Re: [scikit-learn] LatentDirichletAllocation failing to find topics in NLTK Gutenberg corpus?

Andreas Mueller Tue, 19 Sep 2017 09:15:56 -0700

I'm actually surprised the gibbs sampling gave useful results with solittle data.And splitting the documents results in very different data. It has a lotmore information.

How many topics did you use?

Also: PR for docs welcome!


On 09/19/2017 04:26 AM, Markus Konrad wrote:

This is indeed interesting. I didn't know that there are so big
differences between these approaches. I split the 18 documents into
sub-documents of 5 paragraphs each, so that I got around 10k of these
sub-documents. Now, scikit-learn and gensim deliver much better results,
quite similar to those from a Gibbs sampling based implementation. So it
was basically the same data, just split in a different way.

I think the disadvantages/limits of the Variational Bayes approach
should be mentioned in the documentation.

Best,
Markus



On 09/18/2017 06:59 PM, Andreas Mueller wrote:

For very few documents, Gibbs sampling is likely to work better - or
rather, Gibbs sampling usually works
better given enough runtime, and for so few documents, runtime is not an
issue.
The length of the documents don't matter, only the size of the vocabulary.
Also, hyper parameter choices might need to be different for Gibbs
sampling vs variational inference.

On 09/18/2017 12:26 PM, Markus Konrad wrote:

Hi Chyi-Kwei,

thanks for digging into this. I made similar observations with Gensim
when using only a small number of (big) documents. Gensim also uses the
Online Variational Bayes approach (Hoffman et al.). So could it be that
the Hoffman et al. method is problematic in such scenarios? I found that
Gibbs sampling based implementations provide much more informative
topics in this case.

If this was the case, then if I'd slice the documents in some way (say
every N paragraphs become a "document") then I should get better results
with scikit-learn and Gensim, right?
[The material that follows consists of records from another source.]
Lemma http_urls_network (s : Trace) : network_calls s = [] -> http_urls s = [].
Proof.
  induction s as [|ev s IH]; [reflexivity|].
  destruct ev; cbn; try discriminate; exact IH.
Qed.

(** The [finally] clause sends nothing. *)
Lemma cleanup_sends_nothing (w : World) flag refs tr :
  exists suffix,
    snd (cleanup w flag refs tr) = tr ++ suffix /\ http_urls suffix = [].
Proof.
  unfold cleanup. destruct (_ && _).
  - destruct (cleanup_each_run w refs tr) as (s & ans & Hs & _ & _ & Hn & _).
    exists s. rewrite Hs. auto using http_urls_network.
  - exists []. cbn. rewrite app_nil_r. auto.
Qed.

(** X15. [generateReferenceImages] tolerates a view that fails, the
    multi-view dispatcher of Hunyuan3D does not: when [generate3DModel]
    synthesizes the references for hunyuan3d with the variant [multi]
    and one or two files are saved, no request is sent and the call
    ends with the error of the dispatcher: that three images are
    required when the credential is set, that the credential is required
    when it is not, the credential being looked up first. *)
Theorem generate3DModel_hunyuan_multi_needs_three_references
    (w : World) (options : Obj) (tr : Trace) :
  let l := destructure options in
  let refs := fst (generate3DModel_try w l tr) in
  let run := generate3DModel w options tr in
  l_model l = "hunyuan3d" ->
  l_variant l = Some "multi" ->
  inputImagePaths l = [] ->
  truthy_str (prompt l) = true ->
  autoGenerateReferences l = true ->
  (0 < length refs < 3)%nat ->
  fst run
  = Throw (if truthy_str (FAL_AI_API_KEY w)
           then insufficient_views "Hunyuan3D Multi" (length refs)
           else "FAL_AI_API_KEY environment variable is required") /\
  http_urls (snd run) = http_urls tr.
Proof.
  intros l refs run Hmodel Hvariant Hin Hprompt Hauto Hlen.
  subst refs run.
  destruct (generate3DModel_try_auto w l tr Hin Hprompt Hauto)
    as (answers & s1 & Htry & _ & _ & Hq & _).
  cbv zeta in Htry. unfold generate3DModel. fold l.
  rewrite Htry in Hlen |- *. cbn [fst] in Hlen.
  set (refs := concat (saved_paths <$> answers)) in *.
  destruct refs as [|first rest] eqn:Hrefs; [cbn in Hlen; lia|].
  rewrite <- Hrefs in *.
  replace (length refs =? 0)%nat with false
    by (symmetry; apply Nat.eqb_neq; lia).
  assert (Hdispatch : dispatch w l refs refs (tr ++ s1)
            = (Throw (if truthy_str (FAL_AI_API_KEY w)
                      then insufficient_views "Hunyuan3D Multi" (length refs)
                      else "FAL_AI_API_KEY environment variable is required"),
               tr ++ s1)).
  { rewrite Hrefs. unfold dispatch. rewrite <- Hrefs.
    unfold actual_variant. rewrite Hmodel, Hvariant. cbn [or_else].
    cbn [String.eqb Ascii.eqb Bool.eqb]. unfold bind at 1.
    unfold hunyuan3DGenerateMulti, bind at 1.
    rewrite getFalAIKey_run.
    destruct (truthy_str (FAL_AI_API_KEY w)); [|reflexivity].
    cbn [m_imagePaths].
    replace (length refs <? 3)%nat with true
      by (symmetry; apply Nat.ltb_lt; lia).
    reflexivity. }
  rewrite Hdispatch.
  destruct (cleanup_sends_nothing w (cleanupReferences l) refs (tr ++ s1))
    as (s3 & Hs3 & Hn3).
  destruct (cleanup w _ _ _) as [r tr2]. cbn [fst snd] in Hs3 |- *. subst tr2.
  split; [reflexivity|].
  rewrite !http_urls_app, Hq, Hn3, !app_nil_r. reflexivity.
Qed.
I think I'll try this out tomorrow.

Best,
Markus

Date: Sun, 17 Sep 2017 23:52:51 +0000
From: chyi-kwei yau <chyikwei....@gmail.com>
To: Scikit-learn mailing list <scikit-learn@python.org>
Subject: Re: [scikit-learn] LatentDirichletAllocation failing to find
     topics in NLTK Gutenberg corpus?
Message-ID:
     <cak-jh0ygd8fsdjom+gddohvaycpujvhhx77qcd+d4_xm6vi...@mail.gmail.com>
Content-Type: text/plain; charset="utf-8"

Hi Markus,

I tried your code and find the issue might be there are only 18 docs
in the Gutenberg
corpus.
if you print out transformed doc topic distribution, you will see a
lot of
topics are not used.
And since there is no words assigned to those topics, the weights
will be
equal to`topic_word_prior` parameter.

You can print out the transformed doc topic distributions like this:
-------------

doc_distr = lda.fit_transform(tf)
for d in doc_distr:

...     print np.where(d > 0.001)[0]
...
[17 27]
[17 27]
[17 27 28]
[14]
[ 2  4 28]
[ 2  4 15 21 27 28]
[1]
[ 1  2 17 21 27 28]
[ 2 15 17 22 28]
[ 2 17 21 22 27 28]
[ 2 15 17 28]
[ 2 17 21 27 28]
[ 2 14 15 17 21 22 27 28]
[15 22]
[ 8 11]
[8]
[ 8 24]
[ 2 14 15 22]

and my full test scripts are here:
https://gist.github.com/chyikwei/1707b59e009d381e1ce1e7a38f9c7826

Best,
Chyi-Kwei


On Thu, Sep 14, 2017 at 7:26 AM Markus Konrad <markus.kon...@wzb.eu>
wrote:

Hi there,

I'm trying out sklearn's latent Dirichlet allocation implementation for
topic modeling. The code from the official example [1] works just
fine and
the extracted topics look reasonable. However, when I try other
corpora,
for example the Gutenberg corpus from NLTK, most of the extracted
topics
are garbage. See this example output, when trying to get 30 topics:

Topic #0: zoological (0.01) fathoms (0.01) fatigued (0.01) fatigues
(0.01)
fatiguing (0.01)
Topic #1: mr (1081.61) emma (866.01) miss (506.94) mrs (445.56) jane
(301.83)
Topic #2: zoological (0.01) fathoms (0.01) fatigued (0.01) fatigues
(0.01)
fatiguing (0.01)
Topic #3: thee (82.64) thou (70.0) thy (66.66) father (56.45) mother
(55.27)
Topic #4: anne (498.74) captain (303.01) lady (173.96) mr (172.07)
charles
(166.21)
Topic #5: zoological (0.01) fathoms (0.01) fatigued (0.01) fatigues
(0.01)
fatiguing (0.01)
Topic #6: zoological (0.01) fathoms (0.01) fatigued (0.01) fatigues
(0.01)
fatiguing (0.01)
Topic #7: zoological (0.01) fathoms (0.01) fatigued (0.01) fatigues
(0.01)
fatiguing (0.01)
...

Many topics tend to have the same weights, all equal to the
`topic_word_prior` parameter.

This is my script:

import nltk
from sklearn.feature_extraction.text import CountVectorizer
from sklearn.decomposition import LatentDirichletAllocation

def print_top_words(model, feature_names, n_top_words):
      for topic_idx, topic in enumerate(model.components_):
          message = "Topic #%d: " % topic_idx
          message += " ".join([feature_names[i] + " (" +
str(round(topic[i],
2)) + ")"
                               for i in topic.argsort()[:-n_top_words -
1:-1]])
          print(message)


data_samples = [nltk.corpus.gutenberg.raw(f_id)
                 for f_id in nltk.corpus.gutenberg.fileids()]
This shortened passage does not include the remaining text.